◆ **TASK REQUIREMENTS**: Locate the line that contains "compute_frequencies. cbn zeta.", then copy it and all later lines of the data below exactly, through the last one.

+ + + +

(** [process_text] deletes punctuation where it stands: two runs of ASCII
    letters with one character between them that is neither of [\w] nor
    white space are counted as one word, the two runs joined, where
    [normalize_text] makes two tokens of them. *)
Theorem process_text_joins_around_punctuation
  (lower : str → str) (is_word_char : N → bool) (isdigit : str → bool)
  (u v : str) (c : N)
  (Hlower : lower_on_ascii lower)
  (Hword : ∀ x, is_ascii_letter x = true → is_word_char x = true)
  (Hdigit : ∀ w, Forall (λ x, is_az x = true) w → isdigit w = false)
  (Hu : u ≠ []) (Hv : v ≠ [])
  (Hlu : Forall (λ x, is_ascii_letter x = true) u)
  (Hlv : Forall (λ x, is_ascii_letter x = true) v)
  (Hc : is_ascii c = true) (Hcw : is_word_char c = false) (Hcs : isspace c = false)
  (Hmarkers : Forall (λ m, ¬ occurs m (u ++ c :: v))
                (ProcessText.start_markers ++ ProcessText.end_markers)) :
  process_text lower is_word_char isdigit (u ++ c :: v)
  = ProcessTextResult.mk 1 1 [(ascii_lower (u ++ v), 1)]
  ∧ tokenize (normalize_text lower (u ++ c :: v)) = [ascii_lower u; ascii_lower v].
Proof.
  assert (is_ascii_letter c = false) as Hcl.
  { destruct (is_ascii_letter c) eqn:Hl; [|done]. apply Hword in Hl. congruence. }
  split.
  - unfold process_text. cbn zeta.
    rewrite (proj2 (extract_gutenberg_text_is_part_aux (u ++ c :: v)) Hmarkers).
    assert (process_text_words lower is_word_char isdigit (u ++ c :: v)
            = [ascii_lower (u ++ v)]) as ->; [|done].
    unfold process_text_words. cbn zeta.
    rewrite filter_app, filter_cons, decide_False by (cbn beta; by rewrite Hcw, Hcs).
    rewrite !filter_word_chars_letters
      by (eapply Forall_impl; [eassumption|]; apply Hword).
    assert (Forall (λ x, is_az x = true) (ascii_lower (u ++ v))) as Haz.
    { apply ascii_lower_letters, Forall_app. done. }
    rewrite Hlower.
    2:{ apply Forall_app. split; (eapply Forall_impl; [eassumption|]);
          apply is_ascii_letter_ascii. }
    assert (is_word (ascii_lower (u ++ v))) as Hw.
    { apply az_word; [|done]. destruct u; [done|]. done. }
    unfold split. rewrite (split_go_word _ Hw).
    destruct (ascii_lower (u ++ v)) as [|x w] eqn:Hxw; [by destruct Hw|].
    cbn [push_word]. rewrite filter_cons, filter_nil.
    rewrite decide_True; [done|].
    apply andb_true_iff. split; [done|]. apply negb_true_iff. by apply Hdigit.
  - rewrite normalize_text_separator by done.
    rewrite tokenize_split.
    apply split_separator; [| |done].
    + apply az_word; [by destruct u | by apply ascii_lower_letters].
    + apply az_word; [by destruct v | by apply ascii_lower_letters].
Qed.

Lemma process_text_quick_brown :
  process_text ascii_lower ascii_is_word_char ascii_isdigit (lit "quick-brown")
  = ProcessTextResult.mk 1 1 [(lit "quickbrown", 1)]
  ∧ tokenize (normalize_text ascii_lower (lit "quick-brown"))
    = [lit "quick"; lit "brown"].
Proof.
  refine (process_text_joins_around_punctuation ascii_lower ascii_is_word_char
            ascii_isdigit (lit "quick") (lit "brown") 0x2D%N
            ascii_lower_on_ascii _ _ _ _ _ _ _ _ _ _).
  - intros x Hx. unfold ascii_is_word_char. by rewrite Hx.
  - intros w Hw. unfold ascii_isdigit.
    destruct w as [|x w]; [done|]. apply Forall_inv in Hw.
    cbn [forallb]. apply andb_false_iff. right. apply andb_false_iff. left.
    char_arith.
  - done.
  - done.
  - vm_compute. repeat constructor.
  - vm_compute. repeat constructor.
  - reflexivity.
  - reflexivity.
  - reflexivity.
  - repeat constructor; apply find_not_found; reflexivity.
Defined.

(** ** A text without words *)

(** A cached text whose lowercased content has no letter [a-z] is answered,
    not refused: the frequency endpoint returns no word and zero totals, the
    Zipf endpoint returns no point and a constant of 0.0. *)
Theorem text_without_letters_is_answered_empty
  (lower : str → str) (cache : FrequencyCache.t) (text_id : str)
  (cached : CachedText.t)
  (Hget : FrequencyCache.get cache text_id = Some cached)
  (Hfreq : CachedText.frequencies cached
           = compute_frequencies lower (CachedText.content cached))
  (Hblank : Forall (λ c, is_az c = false) (lower (CachedText.content cached))) :
  outcome (get_frequency cache text_id)
  = inr (FrequencyResponse.mk text_id (CachedText.title cached) 0 0 [])
  ∧ outcome (get_zipf cache text_id)
    = inr (ZipfResponse.mk text_id (CachedText.title cached) 0 0%Q []).
Proof.
  assert (CachedText.frequencies cached = []) as Hempty.
  { rewrite Hfreq. unfold compute_frequencies. cbn zeta.
    by rewrite normalize_text_no_letter. }
  rewrite (get_frequency_found cache text_id cached Hget).
  rewrite (get_zipf_found cache text_id cached Hget).
  rewrite Hempty. done.
Qed.

Lemma blank_text_is_answered_empty :
  outcome (get_zipf blank_cache (lit "blank"))
  = inr (ZipfResponse.mk (lit "blank") (lit "Blank") 0 0%Q []).
Proof.
  refine (proj2 (text_without_letters_is_answered_empty ascii_lower blank_cache
                   (lit "blank")
                   (CachedText.mk (lit "Blank") (lit "1234 -- 5678 !?")
                      (compute_frequencies ascii_lower (lit "1234 -- 5678 !?")))
                   _ _ _)).
  - by vm_compute.
  - reflexivity.
  - vm_compute. repeat constructor.
Defined.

+ + + +

◆ **WORKED SOLUTION**:
  { rewrite Hfreq. unfold compute_frequencies. cbn zeta.
    by rewrite normalize_text_no_letter. }
  rewrite (get_frequency_found cache text_id cached Hget).
  rewrite (get_zipf_found cache text_id cached Hget).
  rewrite Hempty. done.
Qed.

Lemma blank_text_is_answered_empty :
  outcome (get_zipf blank_cache (lit "blank"))
  = inr (ZipfResponse.mk (lit "blank") (lit "Blank") 0 0%Q []).
Proof.
  refine (proj2 (text_without_letters_is_answered_empty ascii_lower blank_cache
                   (lit "blank")
                   (CachedText.mk (lit "Blank") (lit "1234 -- 5678 !?")
                      (compute_frequencies ascii_lower (lit "1234 -- 5678 !?")))
                   _ _ _)).
  - by vm_compute.
  - reflexivity.
  - vm_compute. repeat constructor.
Defined.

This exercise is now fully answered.